Acetylated α-synuclein (1-13) is derived from the alpha-synuclein intrinsically disordered protein which is found in the neurons and presynaptic terminals. Encoded by the SNCA1/PARK1 gene alpha-synclein is structurally composed of 140 amino acids, making up the three domains: N-terminal membrane binding domain, a hydrophobic non-amyloid-beta component domain and a hydrophilic C-terminal domain. Usually alpha-synuclein plays a role in protecting neurons from apoptotic stimuli and is involved in synaptic vesical trafficking.
However it has been found that the accumulation of alpha-synuclein aggregates can lead to neurodegenerative diseases such as Parkinson’s disease, dementia with Lewy bodies and multiple system atrophy.
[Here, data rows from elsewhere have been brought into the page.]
Lemma advances_insert g n d' row :
  node_ok n → group_messages d' = group_messages (db n) ++ [row] →
  g_ID row = group_messages_seq (db n) + 1 → group_messages_seq d' = g_ID row →
  advances g n (n <| db := d' |>) [].
Proof.
  intros [I1 I2 I3] E Eid Es.
  assert (Hlt : ∀ x, x ∈ group_messages (db n) → g_ID x < g_ID row)
    by (intros x Hx; specialize (I2 x Hx); lia).
  split.
  { split; simpl; rewrite ?E, ?Es.
    - rewrite fmap_app. apply NoDup_app. split; [done|]. split; [|apply NoDup_singleton].
      intros z (x & -> & Hx)%list_elem_of_fmap Hz%list_elem_of_singleton.
      specialize (Hlt x Hx). simpl in Hz. lia.
    - intros r [Hr|Hr%list_elem_of_singleton]%elem_of_app; [specialize (Hlt r Hr); lia|by subst].
    - lia. }
  split; [done|]. exists []. split; [|done]. intros s _. rewrite app_nil_r. unfold allGroups. simpl.
  rewrite E, order_by_asc_snoc by done. unfold range. rewrite filter_app.
  rewrite (filter_drop_all _ [row]); [by rewrite app_nil_r|].
  intros r ->%list_elem_of_singleton. lia.
Qed.

Lemma advances_poll g dbErr n :
  node_ok n →
  let '(n', ops) := step (PollGroups dbErr) n in advances g n n' ops.
Proof.
  intros I. cbn [stepNode]. rewrite pollGroups_spec by apply I. destruct dbErr as [e|].
  { apply advances_still; done. }
  cbv zeta. set (page := take 500 _).
  assert (Ep : above g_ID (groupCursor n) (allGroups (db n))
               = page ++ drop 500 (above g_ID (groupCursor n) (allGroups (db n))))
    by (unfold page; by rewrite take_drop).
  destruct (last page) as [r|] eqn:El; simpl.
  2:{ apply last_None in El. rewrite El. apply advances_still; done. }
  assert (Ha : ascending g_ID (allGroups (db n))) by apply order_by_asc_ascending, I.
  destruct (range_page g_ID (groupCursor n) (groupCursor n) _ _ _ r Ha ltac:(lia) Ep El)
    as (_ & Hlt & Hr).
  unfold allGroups in Hr. rewrite order_by_asc_Permutation in Hr.
  split.
  { destruct I as [I1 I2 I3]. split; simpl; [done..|]. by apply I2. }
  simpl. split; [lia|]. exists page. split; [|apply sentOn_rows].
  intros s Hs. by destruct (range_page g_ID s (groupCursor n) _ _ _ r Ha Hs Ep El) as (-> & _).
Qed.

Lemma advances_step g ev n :
  node_ok n → in_order (BuildMLSV1GroupTopic g) ev →
  let '(n', ops) := step ev n in advances g n n' ops.
Proof.
  intros I Hev. destruct ev as [dbErr now gr data hmac push commit|dbErr now key data hpke alg meta|
    row|dbErr|dbErr|o]; [| |done|by apply advances_poll| |].
  - cbn [stepNode]. unfold Store.InsertGroupMessage, insert.
    destruct dbErr as [e|]; [by apply advances_still|]. unfold MlsDb.InsertGroupMessage.
    simpl. case_bool_decide; simpl.
    + apply advances_still; simpl; try done. lia.
    + eapply advances_insert; done.
  - cbn [stepNode]. unfold Store.InsertWelcomeMessage, insert.
    destruct dbErr as [e|]; [by apply advances_still|].
    unfold MlsDb.InsertWelcomeMessage, insert_welcome. simpl. case_bool_decide; by apply advances_still.
  - cbn [stepNode]. pose proof (welcome_topics g dbErr (welcomeCursor n) (db n)) as Hw.
    destruct (pollWelcomes _ _ _ _) as [cur envs]. by apply advances_still.
  - cbn [stepNode]. apply advances_still; try done. unfold sentOn. cbn.
    destruct o as [[env|]| | | | | |]; try done. simpl. simpl in Hev.
    by rewrite filter_cons_False.
Qed.

Lemma advances_run g evs n :
  node_ok n → Forall (in_order (BuildMLSV1GroupTopic g)) evs →
  let '(n', ops) := run evs n in advances g n n' ops.
Proof.
  revert n. induction evs as [|ev evs IH]; intros n I; [intros _; by apply advances_still|].
  intros [Hev Hevs]%Forall_cons. cbn [runNode].
  pose proof (advances_step g ev n I Hev) as H1.
  destruct (step ev n) as [n1 ops1]. destruct H1 as (I1 & Hc1 & rows1 & Hr1 & Hs1).
  specialize (IH n1 I1 Hevs). destruct (run evs n1) as [n2 ops2].
  destruct IH as (I2 & Hc2 & rows2 & Hr2 & Hs2). split; [done|]. split; [lia|].
  exists (rows1 ++ rows2). split.
  - intros s Hs. by rewrite Hr2, Hr1, app_assoc by lia.
  - by rewrite sentOn_app, Hs1, Hs2, filter_app, fmap_app.
Qed.

Lemma runNode_dispatcher evs n :
  let '(n', ops) := run evs n in dispatcher n' = foldl (flip apply_op) (dispatcher n) ops.
Proof.
  revert n. induction evs as [|ev evs IH]; intros n; [done|]. cbn [runNode].
  assert (H1 : let '(n1, ops1) := step ev n in
    dispatcher n1 = foldl (flip apply_op) (dispatcher n) ops1).
  { destruct ev as [| |row|dbErr|dbErr|o]; try done; cbn [stepNode].
    - by destruct (pollGroups _ _ _ _).
    - by destruct (pollWelcomes _ _ _ _). }
  destruct (step ev n) as [n1 ops1]. specialize (IH n1).
  destruct (run evs n1) as [n2 ops2]. by rewrite foldl_app, <- H1.
Qed.
End Pipeline.

Lemma run_dispatcher k ops d : (Dispatcher.run k ops d).1.1 = foldl (flip apply_op) d ops.
Proof.
  revert d. induction ops as [|o ops IH]; intros d; [done|]. cbn [Dispatcher.run foldl flip].
  rewrite <- IH. by destruct (Dispatcher.run k ops (apply_op o d)) as [[? ?] ?].
Qed.

(** ** The consumer's side *)

(** An operation that does not change what subscription [k] selects. *)
Definition keeps_topics (k : nat) (o : op) : Prop :=
  match o with OpAdd k' _ | OpRemove k' _ => k' ≠ k | _ => True end.

Lemma offer_selects env k' k d s :
  objects d !! k = Some s →
  ∃ s', objects (offer env k' d) !! k = Some s' ∧ topics s' = topics s ∧ all s' = all s.
Proof.
  intros Hs. unfold offer. destruct (decide (k' = k)) as [->|Hne].
  - rewrite Hs. destruct (selects s env); [|by exists s].
    case_bool_decide; simpl; rewrite lookup_insert_eq; by eexists.
  - destruct (objects d !! k') as [s1|]; [|by exists s]. destruct (selects s1 env); [|by exists s].
    case_bool_decide; simpl; rewrite lookup_insert_ne by done; by exists s.
Qed.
It is further involved in the fibrilisation of amyloid-b and tau which play a major role in Alzheimer’s disease. Amyloid fibrils are formed from alpha synuclein monomers within the cytosol and when bound to membranes these monomers can undergo conformational changes to form protofibrils and then ring like oligomers. This can result in the formation of transmembrane pores which disrupts the membrane, calcium homeostasis and signalling.
Alpha-synuclein can be subjected to the post-translational modifications of phosphorylation and N-terminal acetylation. When acetylation occurs at the N-terminus of an alpha-synuclein monomer, the intramolecular hydrogen bonds are altered thus reducing the rate of alpha-synuclein aggregation and the strength at which it interacts with the membrane is increased.
The methionine at position 1 and 5 is oxidised and the oxidation of methionine is common in neurodegenerative diseases and promotes the accumulation of altered α-synuclein. Furthermore when these methionine residues are oxidised, methionine sulfoxides are produced. The leucine residue at position 8 is isotopically labelled with carbon-13(6) and nitrogen-15(1).